Tal y como le había prometido tantos años atrás, le pedí a mi padre que me permitiera traerlo a vivir con nosotros y, tal y como había esperado, mi padre aceptó. Pero cuando escribimos al convento solicitando su presencia se nos informó que había abandonado el lugar, no se nos dio ningún detalle de su paradero, así que durante semanas fantaseé con la idea que había sido adoptado, que era feliz por fin. Nunca le olvidé, siempre estuvo presente cada noche en mis oraciones.
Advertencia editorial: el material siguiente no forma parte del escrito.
(** A wrapping frame, seen from one node: whatever its flag was, the node
    ends the frame triggered exactly if it is within reach of the left
    edge. *)
Lemma frame_wrap dom refs wand i node0 :
  ready refs -> playing dom -> wandGroup refs = Some wand ->
  soundNodes refs !! i = Some node0 ->
  100 < Vector3.x wand + (1 # 2) ->
  exists wand' node,
    wandGroup (animate dom refs).1 = Some wand'
    /\ Vector3.x wand' = -100
    /\ soundNodes (animate dom refs).1 !! i = Some node
    /\ position node = position node0
    /\ (animate dom refs).2 !! i = Some (hasBeenTriggered (userData node))
    /\ (hasBeenTriggered (userData node) = true <->
        Qabs (Vector3.x (position node0) - -100) < 1).
Proof.
  intros Hr Hp Hw Hi Hgt.
  rewrite (animate_playing dom refs wand Hr Hp Hw).
  assert (Hgt' : 100 < Vector3.x (advanceWand wand))
    by (rewrite advanceWand_x; exact Hgt).
  rewrite (wrapAround_wraps _ _ Hgt').
  cbn [fst snd wandGroup set_audioContext set_soundNodes set_wandGroup soundNodes
       Vector3.x Vector3.set_x].
  eexists. eexists. split; [reflexivity|]. split; [reflexivity|].
  rewrite !list_lookup_fmap, Hi. cbn [fmap option_fmap option_map].
  split; [reflexivity|]. unfold touch.
  destruct (inReach (-100) (set_hasBeenTriggered false (decayNode node0))) eqn:R.
  - rewrite position_fire, triggered_fire. cbn [position set_hasBeenTriggered set_userData].
    rewrite position_decayNode. split; [reflexivity|]. split; [reflexivity|].
    apply inReach_spec in R as [_ R]. cbn [position set_hasBeenTriggered set_userData] in R.
    rewrite position_decayNode in R. split; auto.
  - cbn [position userData hasBeenTriggered set_hasBeenTriggered set_userData].
    rewrite position_decayNode. split; [reflexivity|]. split; [reflexivity|].
    split; [discriminate|]. intros Hnear.
    assert (R' : inReach (-100) (set_hasBeenTriggered false (decayNode node0)) = true).
    { apply inReach_spec. cbn [position userData hasBeenTriggered
                                 set_hasBeenTriggered set_userData].
      rewrite position_decayNode. auto. }
    congruence.
Qed.

(** The same count over a sweep opened by the wrap: from the right edge, the
    wrapping frame and the 400 frames after it trigger every node of the
    plane exactly once, whatever its flag was before the wrap. *)
Lemma sweep_after_wrap_triggers_once dom doms refs wand i node0 :
  ready refs ->
  playing dom -> Forall playing doms -> length doms = 400%nat ->
  wandGroup refs = Some wand -> Vector3.x wand == 100 ->
  soundNodes refs !! i = Some node0 ->
  -100 <= Vector3.x (position node0) <= 100 ->
  triggerCount i (run (dom :: doms) refs).2 = 1%nat.
Proof.
  intros Hr Hp Hall Hlen Hw Hx Hi [Hlo Hhi].
  destruct (frame_wrap dom refs wand i node0 Hr Hp Hw Hi)
    as (wand1 & node1 & Hw1 & Hx1 & Hi1 & Hpos1 & Hfired & Hflag); [lra|].
  rewrite run_cons. cbn [fst snd]. rewrite triggerCount_cons, Hfired.
  assert (Hspan : inject_Z (Z.of_nat (length doms)) * (1 # 2) == 200)
    by (rewrite Hlen; reflexivity).
  destruct (sweep_progress i doms Hall _ wand1 node1 (ready_preserved dom refs Hr)
              Hw1 Hi1)
    as (wand' & node & Hw' & Hx' & Hn & Hpos & Hdone & Htodo);
    [rewrite Hspan, Hx1; lra|].
  rewrite Hspan, Hx1 in Hx'.
  destruct (hasBeenTriggered (userData node1)) eqn:F.
  - destruct (Hdone eq_refl) as [_ ->].
    destruct (decide (Some true = Some true)); [reflexivity | congruence].
  - destruct (decide (Some false = Some true)) as [E|_]; [discriminate E|].
    destruct (Htodo eq_refl) as [[_ ->]|(_ & _ & [->|Hfar])];
      [rewrite Hx1, Hpos1; lra | reflexivity | discriminate Hlen |].
    exfalso. rewrite Hpos1 in Hfar. lra.
Qed.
Y ahora por fin volvía a estar al alcance de mi mano. Cambiado, no obstante, con la misma sonrisa pícara y la misma mirada felina que tan bien recordaba.
Sentí como Isabella daba un respingo al comprender que nos conocíamos y la familiaridad que había en nuestro abrazo. Me molestó que sintiera celos, él no era suyo, no tenía porque sentirlos. En ese momento no me di cuenta que yo estaba actuando de la misma manera.
—Mi princesa… —murmuró todavía abrazándome.
—¿Quién es Demone? —preguntó enfada por quedar fuera de nuestra conversación. Estaba tan alterada que ni siquiera supo disimular su descontento.
La mirada de complicidad que intercambiamos no pasó desapercibida para sus profundos ojos verdes.
—Yo soy Demone —respondió él sin mirarla—, era así como me llamaban las monjas del convento en que viví de niño —era toda la explicación que iba a darle al respecto.
—Ahora me llamo Mefistófeles, pero puedes llamarme Mefisto. Es más corto y todo el mundo lo hace —se inclinó en una teatral reverencia, pero sin cortar el contacto visual conmigo.
—Tú y tus nombres —me reí feliz por volver a saber de él. Era como si no hubiesen pasado catorce años desde la última vez que estuvimos juntos, y supe que a él le sucedía lo mismo.
Isabella por su parte estaba a punto de estallar de rabia, celos y miedo. Yo lo sentía con la misma fuerza con la que lo hacía ella, lo percibía en cada poro de mi piel, el cambio se había completado. Desvié mi atención de ella y la centré de nuevo en Mefistófeles.
—Estás preciosa Céline —me dijo con voz ronca y sensual.
Le sonreí en respuesta y le hice un casi imperceptible gesto señalando a su acompañante. Estaba tan contenta y feliz por el reencuentro que me permití sentirme compasiva.
—Después —prometió con esa única palabra.